Start of Working data

(** The tests between the proof and the activation. *)
Definition auth_result (k : controller) (t : dial_target) (p : proof) (peer : option (pystr * Z)) (path : pystr)
    : option string :=
  if negb (check_peer peer t) then Some "PEER_ADDRESS_MISMATCH"%string
  else if negb (bool_decide (pp_peer p = dt_peer t) && bool_decide (pp_scope p = k_scope k))
  then Some "AUTH_MISMATCH"%string
  else if negb (bool_decide (path = str "direct") || bool_decide (path = str "local-fixture"))
  then Some "PATH_UNVERIFIED"%string
  else None.

Definition activate (t : dial_target) (c : Z) (path : pystr) (k : controller) : controller :=
  Controller (k_policy k) (k_resolver k) (k_schemes k) (k_auth k) (k_scope k) (k_metered k)
    (k_generation k) (k_closed k) (k_jobs k) (<[k_next_id k := Active c t path]> (k_active k))
    (k_closing k) (k_lingering k) (k_cleanup_failures k) (k_failed k) (k_next_id k + 1).

Definition resume_auth (now : Q) (t : dial_target) (c : Z) (r : reply proof) (peer : option (pystr * Z))
    (path : pystr) (j : job) (k : controller) : controller * outcome :=
  match stage_result k j now "AUTH_FAILED" r with
  | inr code => target_failed now "auth" code (Some c) j (abandon (Linger false None) k)
  | inl p =>
      match fence k j now with
      | Some code => target_failed now "auth" code (Some c) j k
      | None =>
          match auth_result k t p peer path with
          | Some code => target_failed now "auth" code (Some c) j k
          | None =>
              (activate t c path k,
               Connected (k_next_id k) path (j_attempts (add_attempt "auth" "AUTHENTICATED" j)))
          end
      end
  end.

Definition resume_retire (now : Q) (raise : option string) (j : job) (k : controller) : controller * outcome :=
  (k, match raise with Some code => Raised_ code (j_attempts j) | None => after_target k now j end).

(** What a job waits for and receives. *)
Inductive event :=
| EvResolved (r : reply resolution)
| EvDialed (r : reply Z) (peer : option (pystr * Z))
| EvAuthenticated (r : reply proof) (peer : option (pystr * Z)) (path : pystr)
| EvRetired.

Definition resume (now : Q) (ev : event) (j : job) (k : controller) : option (controller * outcome) :=
  match j_wait j, ev with
  | WResolve _, EvResolved r => Some (resume_resolve now r j k)
  | WDial t, EvDialed r peer => Some (resume_dial now t r peer j k)
  | WAuth t c, EvAuthenticated r peer path => Some (resume_auth now t c r peer path j k)
  | WRetire raise, EvRetired => Some (resume_retire now raise j k)
  | _, _ => None
  end.

(** [connect]'s [finally]: a job that ended leaves the operations. *)
Definition settle (n : Z) (o : outcome) (k : controller) : controller :=
  match o with
  | Suspended j => with_jobs (<[n := j]> (k_jobs k)) k
  | _ => with_jobs (delete n (k_jobs k)) k
  end.

(** ** Admission *)

Definition size_z {A} (m : gmap Z A) : Z := Z.of_nat (size m).

(** The tests of [connect] before an operation exists. *)
Definition admission_check (k : controller) (cs : list candidate) (user : bool) (caller : option bool)
    : result (list route_grant) :=
  let p := k_policy k in
  let b := po_budgets p in
  _ ← cneed (negb (k_closed k)) "CLOSED";
  _ ← cneed (negb (bool_decide (caller = Some true))) "CANCELLED";
  _ ← cneed (k_cleanup_failures k =? 0) "CLEANUP_FAILED";
  _ ← cneed (size_z (k_jobs k) + len (k_lingering k) <? max_inflight b) "INFLIGHT_BUDGET";
  _ ← cneed (size_z (k_active k) + Z.of_nat (size (k_closing k)) + size_z (k_jobs k) + len (k_lingering k)
             <? max_connections b) "CONNECTION_BUDGET";
  _ ← cneed (negb (k_metered k && negb (if user then po_metered_user p else po_metered_background p)))
        "METERED_DENIED";
  gs ← select_candidates cs p;
  _ ← cneed (negb (bool_decide (gs = []))) "NO_CANDIDATES";
  Ok gs.

Definition new_job (k : controller) (gs : list route_grant) (caller : option bool) (now : Q) : job :=
  Job (k_generation k) (now + default 0 (po_timeout (k_policy k)))%Q false caller (k_policy k) []
    0 (RouteGrant [] [] [] [] false None []) [] 0 0 "NO_ROUTE" [] (WRetire None).

(** [enumerate(grants)] *)
Definition enumerate (gs : list route_grant) : list (Z * route_grant) :=
  zip (Z.of_nat <$> seq 0 (length gs)) gs.

Definition connect (n : Z) (cs : list candidate) (user : bool) (caller : option bool) (now : Q)
    (k : controller) : controller * result outcome :=
  match admission_check k cs user caller with
  | Err e => (k, Err e)
  | Ok gs =>
      let o := next_grant k now (enumerate gs) (new_job k gs caller now) in
      (settle n o k, Ok o)
  end.

(** ** Network changes, disconnection and closing *)

Definition stop_all (k : controller) : gmap Z job := set_stop true <$> k_jobs k.

(** [_drain_active], up to its wait. *)
Definition drain_active (k : controller) : controller :=
  with_resources ∅ (list_to_set (ac_connection <$> (map_to_list (k_active k)).*2) ∪ k_closing k)
    (k_lingering k) k.

Definition change_network (metered : bool) (p : option policy) (k : controller) : result controller :=
  _ ← cneed (negb (k_closed k)) "CLOSED";
  Ok (drain_active
        (Controller (default (k_policy k) p) (k_resolver k) (k_schemes k) (k_auth k) (k_scope k) metered
           (k_generation k + 1) (k_closed k) (stop_all k) (k_active k) (k_closing k) (k_lingering k)
           (k_cleanup_failures k) (k_failed k) (k_next_id k))).

Definition close_controller (k : controller) : controller :=
  drain_active
    (if k_closed k then k
     else Controller (k_policy k) (k_resolver k) (k_schemes k) (k_auth k) (k_scope k) (k_metered k)
            (k_generation k + 1) true (stop_all k) (k_active k) (k_closing k) (k_lingering k)
            (k_cleanup_failures k) (k_failed k) (k_next_id k)).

End of Working data

• Work required: Copy the entries above exactly, leaving none out.

• Result of the task:
(** The tests between the proof and the activation. *)
Definition auth_result (k : controller) (t : dial_target) (p : proof) (peer : option (pystr * Z)) (path : pystr)
    : option string :=
  if negb (check_peer peer t) then Some "PEER_ADDRESS_MISMATCH"%string
  else if negb (bool_decide (pp_peer p = dt_peer t) && bool_decide (pp_scope p = k_scope k))
  then Some "AUTH_MISMATCH"%string
  else if negb (bool_decide (path = str "direct") || bool_decide (path = str "local-fixture"))
  then Some "PATH_UNVERIFIED"%string
  else None.

Definition activate (t : dial_target) (c : Z) (path : pystr) (k : controller) : controller :=
  Controller (k_policy k) (k_resolver k) (k_schemes k) (k_auth k) (k_scope k) (k_metered k)
    (k_generation k) (k_closed k) (k_jobs k) (<[k_next_id k := Active c t path]> (k_active k))
    (k_closing k) (k_lingering k) (k_cleanup_failures k) (k_failed k) (k_next_id k + 1).

Definition resume_auth (now : Q) (t : dial_target) (c : Z) (r : reply proof) (peer : option (pystr * Z))
    (path : pystr) (j : job) (k : controller) : controller * outcome :=
  match stage_result k j now "AUTH_FAILED" r with
  | inr code => target_failed now "auth" code (Some c) j (abandon (Linger false None) k)
  | inl p =>
      match fence k j now with
      | Some code => target_failed now "auth" code (Some c) j k
      | None =>
          match auth_result k t p peer path with
          | Some code => target_failed now "auth" code (Some c) j k
          | None =>
              (activate t c path k,
               Connected (k_next_id k) path (j_attempts (add_attempt "auth" "AUTHENTICATED" j)))
          end
      end
  end.

Definition resume_retire (now : Q) (raise : option string) (j : job) (k : controller) : controller * outcome :=
  (k, match raise with Some code => Raised_ code (j_attempts j) | None => after_target k now j end).

(** What a job waits for and receives. *)
Inductive event :=
| EvResolved (r : reply resolution)
| EvDialed (r : reply Z) (peer : option (pystr * Z))
| EvAuthenticated (r : reply proof) (peer : option (pystr * Z)) (path : pystr)
| EvRetired.

Definition resume (now : Q) (ev : event) (j : job) (k : controller) : option (controller * outcome) :=
  match j_wait j, ev with
  | WResolve _, EvResolved r => Some (resume_resolve now r j k)
  | WDial t, EvDialed r peer => Some (resume_dial now t r peer j k)
  | WAuth t c, EvAuthenticated r peer path => Some (resume_auth now t c r peer path j k)
  | WRetire raise, EvRetired => Some (resume_retire now raise j k)
  | _, _ => None
  end.

(** [connect]'s [finally]: a job that ended leaves the operations. *)
Definition settle (n : Z) (o : outcome) (k : controller) : controller :=
  match o with
  | Suspended j => with_jobs (<[n := j]> (k_jobs k)) k
  | _ => with_jobs (delete n (k_jobs k)) k
  end.

(** ** Admission *)

Definition size_z {A} (m : gmap Z A) : Z := Z.of_nat (size m).

(** The tests of [connect] before an operation exists. *)
Definition admission_check (k : controller) (cs : list candidate) (user : bool) (caller : option bool)
    : result (list route_grant) :=
  let p := k_policy k in
  let b := po_budgets p in
  _ ← cneed (negb (k_closed k)) "CLOSED";
  _ ← cneed (negb (bool_decide (caller = Some true))) "CANCELLED";
  _ ← cneed (k_cleanup_failures k =? 0) "CLEANUP_FAILED";
  _ ← cneed (size_z (k_jobs k) + len (k_lingering k) <? max_inflight b) "INFLIGHT_BUDGET";
  _ ← cneed (size_z (k_active k) + Z.of_nat (size (k_closing k)) + size_z (k_jobs k) + len (k_lingering k)
             <? max_connections b) "CONNECTION_BUDGET";
  _ ← cneed (negb (k_metered k && negb (if user then po_metered_user p else po_metered_background p)))
        "METERED_DENIED";
  gs ← select_candidates cs p;
  _ ← cneed (negb (bool_decide (gs = []))) "NO_CANDIDATES";
  Ok gs.

Definition new_job (k : controller) (gs : list route_grant) (caller : option bool) (now : Q) : job :=
  Job (k_generation k) (now + default 0 (po_timeout (k_policy k)))%Q false caller (k_policy k) []
    0 (RouteGrant [] [] [] [] false None []) [] 0 0 "NO_ROUTE" [] (WRetire None).

(** [enumerate(grants)] *)
Definition enumerate (gs : list route_grant) : list (Z * route_grant) :=
  zip (Z.of_nat <$> seq 0 (length gs)) gs.

Definition connect (n : Z) (cs : list candidate) (user : bool) (caller : option bool) (now : Q)
    (k : controller) : controller * result outcome :=
  match admission_check k cs user caller with
  | Err e => (k, Err e)
  | Ok gs =>
      let o := next_grant k now (enumerate gs) (new_job k gs caller now) in
      (settle n o k, Ok o)
  end.

(** ** Network changes, disconnection and closing *)

Definition stop_all (k : controller) : gmap Z job := set_stop true <$> k_jobs k.

(** [_drain_active], up to its wait. *)
Definition drain_active (k : controller) : controller :=
  with_resources ∅ (list_to_set (ac_connection <$> (map_to_list (k_active k)).*2) ∪ k_closing k)
    (k_lingering k) k.

Definition change_network (metered : bool) (p : option policy) (k : controller) : result controller :=
  _ ← cneed (negb (k_closed k)) "CLOSED";
  Ok (drain_active
        (Controller (default (k_policy k) p) (k_resolver k) (k_schemes k) (k_auth k) (k_scope k) metered
           (k_generation k + 1) (k_closed k) (stop_all k) (k_active k) (k_closing k) (k_lingering k)
           (k_cleanup_failures k) (k_failed k) (k_next_id k))).

Definition close_controller (k : controller) : controller :=
  drain_active
    (if k_closed k then k
     else Controller (k_policy k) (k_resolver k) (k_schemes k) (k_auth k) (k_scope k) (k_metered k)
            (k_generation k + 1) true (stop_all k) (k_active k) (k_closing k) (k_lingering k)
            (k_cleanup_failures k) (k_failed k) (k_next_id k)).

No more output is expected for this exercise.